Lately I’ve been trying hard to keep life personal. I felt the Holy Spirit prompting me to relook at this area of my life. God is a personal God. Nothing about him is impersonal. He became very personal in the person of Jesus Christ, God’s ultimate self revelation. So I have very good reasons for wanting it to keep it personal. The only problem: the world I live in. I’m part of a big corportate company. They’re a huge multinational company, and I somehow I get the feeling I don’t belong. Not in the sense that I wish God would wisk me off to heaven so that I can be rid of work once and for all, however tempting that proposition might be at the present moment. Rather in the sense that I long to see it redeemed and functioning as it should. As crazy as it sounds, I actually want to work. I don’t want to kick out of life and retire at 30. If God has a plan to redeem all of creation, to put all things under Christ’s lordship and to make all things new, can that possibly include my workplace? Right now it’s taking a lot of immagination for me to even believe that. But inspite of all the evidence to the contrary I know that God has a plan.





Practice Resurrection – Eugene Peterson

15 03 2010


Rating: 4 out 5

When it comes to his books, Peterson and I have a love hate relationship. I’ve read 4 out 5 in this series (Eat this book is one I haven’t got yet) and each time I find myself going through a similar wave of emotion. There are times when Peterson meanders and waffles on to the point where I am ready to close the book and throw it away. But when I hit that point Peterson brings everything he’s said to a sharp conclusion, and it all makes sense. I love his books and I hate them at the same time. But I have to say that this was his best effort since “Christ plays in 10,000 places”. The book is an informal commentary on Ephesians, which Peterson claims to have taught for many years to his congregations. Peterson is intent on seeing Christians grow to the full measure of stature in Christ. In other words Peterson wants us to become mature Christians, not tossed by every wind and doctrine. There is so much meat in this book that it’s hard to summarise it all. I really like his chapter on Grace and Works. All my life I had seen the two as almost antithetical to each other. At best they should be a sign of the grace already received from Christ. But Peterson took a different route. Grace always requires a form, a container, otherwise it becomes an impersonal and abstract doctrine. Good works are the containers for Grace to be taken out from the impersonal to the personal. God is intensely personal, nothing about the God we serve is impersonal. I had never thought of it from that angle. If you’ve got the time and patience, read this whole series from start to finish. Scott Mcknight is right, one does not skim Peterson, one ponders Peterson.





Reflections on 5 Years with my current Employer

26 02 2010

When I was in High School I attended several career planning seminars & workshops.

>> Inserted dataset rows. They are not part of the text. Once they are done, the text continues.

(* ===== verification/Prelude.v ===== *)
(** * rv64-vm: a verification of the emulator

    rv64-vm emulates an RV64IMAC machine, with the floating-point and the
    bit-manipulation extensions, the machine, supervisor and user levels, Sv39 paging and a
    set of memory-mapped devices. This library translates its interpreter, its
    block dispatcher, its native compiler and its core devices into functions
    that run, and proves what makes them correct.

    ** How the program fits together

    A [Machine] ([src/machine.cpp]) owns the memory map, the devices on the
    [MMIO] bus, the harts and a cache of code blocks. Its work loop gives each
    hart a batch of instructions through [Hart::run_blocks] ([src/block.cpp])
    and counts them as device time; every 4096 of it the devices tick. A hart
    fetches through the [MMU] (TLB, then the page-table walk), decodes through a
    two-way cache over two lookup tables, and runs the handler of the
    instruction. A handler that loads or stores goes to the bus, which
    translates, splits what crosses a page, and reaches RAM or a device. Traps
    and interrupts change the mode and the pc of the hart. Devices raise
    interrupts by setting bits of [Hart::ip], directly (CLINT) or through the
    interrupt controller (PLIC). In a build with [USE_JIT] the block dispatcher
    first asks a cache of native code ([src/jit/]) for the block at the pc; it
    compiles what is hot, and compiled blocks hop to each other through a cache
    of their own.

    ** Files and the code they model

    - [Prelude]: machine integers, bit-fields, the outcome monad (a value, an
      exception the C++ throws, or undefined behaviour), Hoare triples for it,
      and the tactics and hint databases of the library.
    - [Defs]: the enums, the CSR numbers and the unions of
      [include/defines/].
    - [MemoryMap], [SelfMod]: [include/memory_map.hpp],
      [include/self_mod.hpp].
    - [Tlb], [Mmu]: [include/tlb.hpp], [src/tlb.cpp], [include/mmu.hpp],
      [include/mmu.inl].
    - [Decode], [Lut], [Isa]: [include/decode.hpp], [src/decode.cpp]:
      immediates and patterns; the lookup tables and the decode cache; the
      registration of the whole instruction set.
    - [Hart]: the registers, CSRs, traps and interrupts of
      [include/hart.hpp], [src/hart.cpp].
    - [State]: what an instruction can see and change (the hart, its TLB, the
      memory map, the code pages, the state of the bus), and the monad of the
      handlers.
    - [Mmio]: [include/mmio.hpp], [src/mmio.cpp], over any devices: class
      [BusOps] is what the bus calls, [BusLaws] what it relies on.
    - [Rv64i], [Rv64m], [Rv64a], [Rv64c], [Zb], [Priv], [Zicsr]: the handlers
      of [src/sets/], one definition each, and their registration.
    - [Float]: IEEE 754 as C++ gives it to the program: the double and single
      operations of the host in its four rounding modes, their exceptions, and
      the classification and comparison functions.
    - [Rv64f], [Rv64d]: the handlers of [src/sets/rv64f.cpp] and
      [src/sets/rv64d.cpp], over the state and the host's floating-point
      environment. [FloatLemmas], [FloatSpec]: rounding and exactness; what
      the handlers compute.
    - [Exec], [Precise], [Counters]: the interpreter step of [src/hart.cpp],
      precise traps and the counters.
    - [Block]: [include/block_cache.hpp], [src/block.cpp].
    - [Device], [Plic], [Uart], [Clint], [I2c], [Syscon]: the state a device
      shares with the harts, and [src/devices/].
    - [Platform]: these devices as an instance of [BusOps] and [BusLaws], so
      every theorem on the interpreter holds for harts with real devices.
    - [Virtio], [VirtioSpec]: the block and the entropy device of
      [src/devices/virtio/], and their effect on memory seen as bytes.
    - [Fdt], [FdtBlob], [FdtForest]: [src/libfdt.cpp]: nodes on a heap and the
      C interface; the flattened format, with a reader for it; the shape of
      the heap and the handles.
    - [DeviceTree]: the tree [Machine::init_fdt] and the constructors of the
      devices build.
    - [Gdb], [GdbSpec]: the GDB stub of [src/gdbstub.cpp]: the description of
      the registers, the packets, the commands; what a debugger gets.
    - [Elf]: [src/elfparser.cpp] and [MemoryMap::load_buffer].
    - [X86]: a reference for the part of x86-64 the compiler emits, written
      from the manual. [X86Enc], [X86Code]: the encoders of
      [include/jit/rvjit_x86_64.hpp] and the instructions they stand for.
    - [JitEmit], [JitAlu], [JitIsa]: [src/jit/arch/x86_64/]: the register
      allocator, the exits, memory accesses and stubs of a block; arithmetic;
      the translators and their registration.
    - [JitGen], [JitAlloc], [JitSim], [JitDiv], [JitIns], [JitCorrect]: triples
      for code that emits code; the allocator as an injection; the code of each
      arithmetic instruction against the interpreter.
    - [JitExit], [JitTail]: the code that leaves a block.
    - [Jit]: [include/jit/rvjit.hpp], [src/jit/rvjit.cpp]: the arenas, the
      cache of compiled blocks, the compiler, the chain dispatcher. [JitChain]:
      the dispatcher's machine code. [JitFit], [JitCache]: the size of a block;
      the invariant of the cache, the arenas and the protected pages.
    - [Machine]: the work loop and the reset of [src/machine.cpp].
    - [Witnesses], [WitnessesJit]: each property applied to a concrete state.

    A C++ struct is a [Record], an enum an [Inductive], a method a function of
    the same name; a [w]-bit integer is a [Z] with its wrap-around written out
    ([u64], [s32], ...). State is passed by the monads [M] (handlers) and [DM]
    (devices), whose results are [Ret], [Throw] (std::out_of_range of
    [MemoryMap]) and [Undef] (an index past the end of an array, a shift by the
    width, signed overflow). A theorem that an operation returns is therefore
    also a theorem that the C++ has no undefined behaviour there.

    ** What the theorems show

    - Memory and translation: what is stored is loaded; TLB insertion, lookup
      and the four flushes, which leave other address spaces alone;
      [translate_impl] implements Sv39 as the manual has it ([Mmu.Arch], stated
      with numbers and apart from the code), and the TLB gives what the walk
      gave.
    - Decoding: the immediates; the lookup tables end and hold the most
      specific pattern; the cache is transparent; every word of the
      instruction set decodes to the handler it matches.
    - Instructions: arithmetic, multiplication and division, bit manipulation,
      atomics, compressed expansion, CSR access control (every 12-bit number)
      and views, trap entry with the interrupts it masks, trap return, each
      against a definition written from the manual.
    - Floating point: the double operations and FMUL.S are the IEEE operation
      of the selected mode whatever the host was doing before; order, minimum
      and maximum; saturating conversions to integers; moves, signs, classes.
    - Execution: fetch, of an instruction across two pages too; precise traps; every run of the interpreter keeps the
      state in its types and the caches sound ([ticks_invariant]); a block does
      what its instructions do one by one, and [run_blocks] ends.
    - Devices: interrupt lines, claim and completion of the PLIC; the UART as
      a bounded queue; exact timers and interrupts of the CLINT; I2C round
      trips; a guest store to the comparand that raises the timer interrupt;
      block requests against the image, the end of every virtio queue, the
      stream of the entropy device.
    - Device tree: what is serialized is read back; the nodes stay a forest
      and handles stay distinct.
    - Debugger: packets are commands run once; registers, memory and the
      description arrive as they are; breakpoints are a set and stop the
      machine; the loops over memory end.
    - Native code: the bytes of every encoder decode to the instruction meant;
      the code of every arithmetic instruction leaves the guest registers the
      interpreter leaves, wherever the allocator put them; the chain dispatcher
      finds what the C++ put in the chain cache; a block the cache hands out is
      mapped, and a store to its text takes it out of reach.
    - Machine: a pass of the work loop runs every hart in turn and ticks the
      devices exactly once for every 4096 of device time charged, none lost;
      an ELF image is loaded segment by segment, across regions too and for
      any value of the locals the C++ leaves uninitialised; reset loads
      firmware, kernel and device tree where the harts are told they are.

    ** Bounds and fuel

    Loops whose count the code fixes are structural. The others have a fuel
    that is proved to be enough: [fill_slots] of [build_lut] (two to the
    number of free bits, the subsets it enumerates),
    [scan_word] of the PLIC (32, one bit is cleared per pass), [MARK_FUEL] of
    [compile_block] (3 pages), the page walk (3 levels), [dispatch_loop]
    ([max_insts + 1] passes, since each one that goes on finishes an
    instruction), [drain] (16 periods, the largest 16-bit device time),
    [process_loop] of a virtio queue (two to the 16, the indices), and the
    walks over a device tree ([heap_fuel], the number of nodes), and the
    debugger's loops over memory (the number of bytes, since a chunk has one).
    The loop over the pages of a compiled block takes at most 3 pages, enough for
    4096 bytes of text ([block_pages_returns]); the compiler translates at most
    [RVJIT_MAX_INSTRUCTIONS] instructions. [jit_code_safe] is about the calls
    of the cache that return.
    [i2c_tick] reaches a command after 100 ticks.

    ** The configuration, and what is not modelled

    The build modelled has the block dispatcher, and [run_blocks] is that of a
    build without the native JIT; the work
    loop of [Machine] is that of a machine without a debugger, and what a
    debugger adds to a pass is [Gdb.gdb_after_pass].
    The instruction tables of [Isa] are those of [USE_FPU=0]; the
    floating-point handlers, which a build with [USE_FPU=1] adds to them, have a
    state of their own: the hart's and the rounding mode and exceptions that
    one instruction leaves in the host for the next. Their operations are
    evaluated in the order of the source, tininess is found after rounding,
    and [llrint] out of range gives the integer indefinite value, as on the
    x86-64 the program is built for. Contraction of a product and a sum cannot
    change a handler: FMADD.S multiplies singles in double, which is exact. Atomics are plain values: the
    harts take turns on one thread in the source as well, and the device
    threads are operations that may happen between steps.

    - The JIT section of [run_blocks] ([src/block.cpp]), which memoizes what the
      code cache answers and calls the host code, and the invalidations other
      files do under [USE_JIT]. Of the code generated, the arithmetic and the
      chain tail are proved; the branches, the inline TLB check with its loads
      and stores, and the composition of a whole block are modelled without a
      theorem on what they do to the host. Compilation on several threads
      is one thread's: the spin lock has no state.
    - The framebuffer and the windows, the sockets of the GDB stub (which take
      and give bytes), reading of files and threads are input and output of the
      host.
    - USB, HID, PCI and the argument parser are not modelled yet. *)

From stdpp Require Export base tactics numbers list gmap.
From Stdlib Require Export ZArith Lia.
From Stdlib Require Import Btauto.
#[global] Open Scope Z_scope.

The more I attended the more predictable they got. Each one would start with a general gathering of all attendees to listen to a speech prepared by a university proffessor who told us that we would have 5 careers in our lifetimes, and probably not work in a career we studied towards. We would then be bombarded with facts about how the world was changing at such a rapid pace that the things we were to learn in University would be outdated by the time we left. These seminars painted a bleak picture. I guess we could say they were realitics. A University education is no guarantee of success, the world does not owe us anything. But in another sense I’ve come to see that maybe all those bleak pictures were somewhat overstated. I’d like to reflect on what the past 5 years has meant for me working at my current employer (who shall remain nameless)…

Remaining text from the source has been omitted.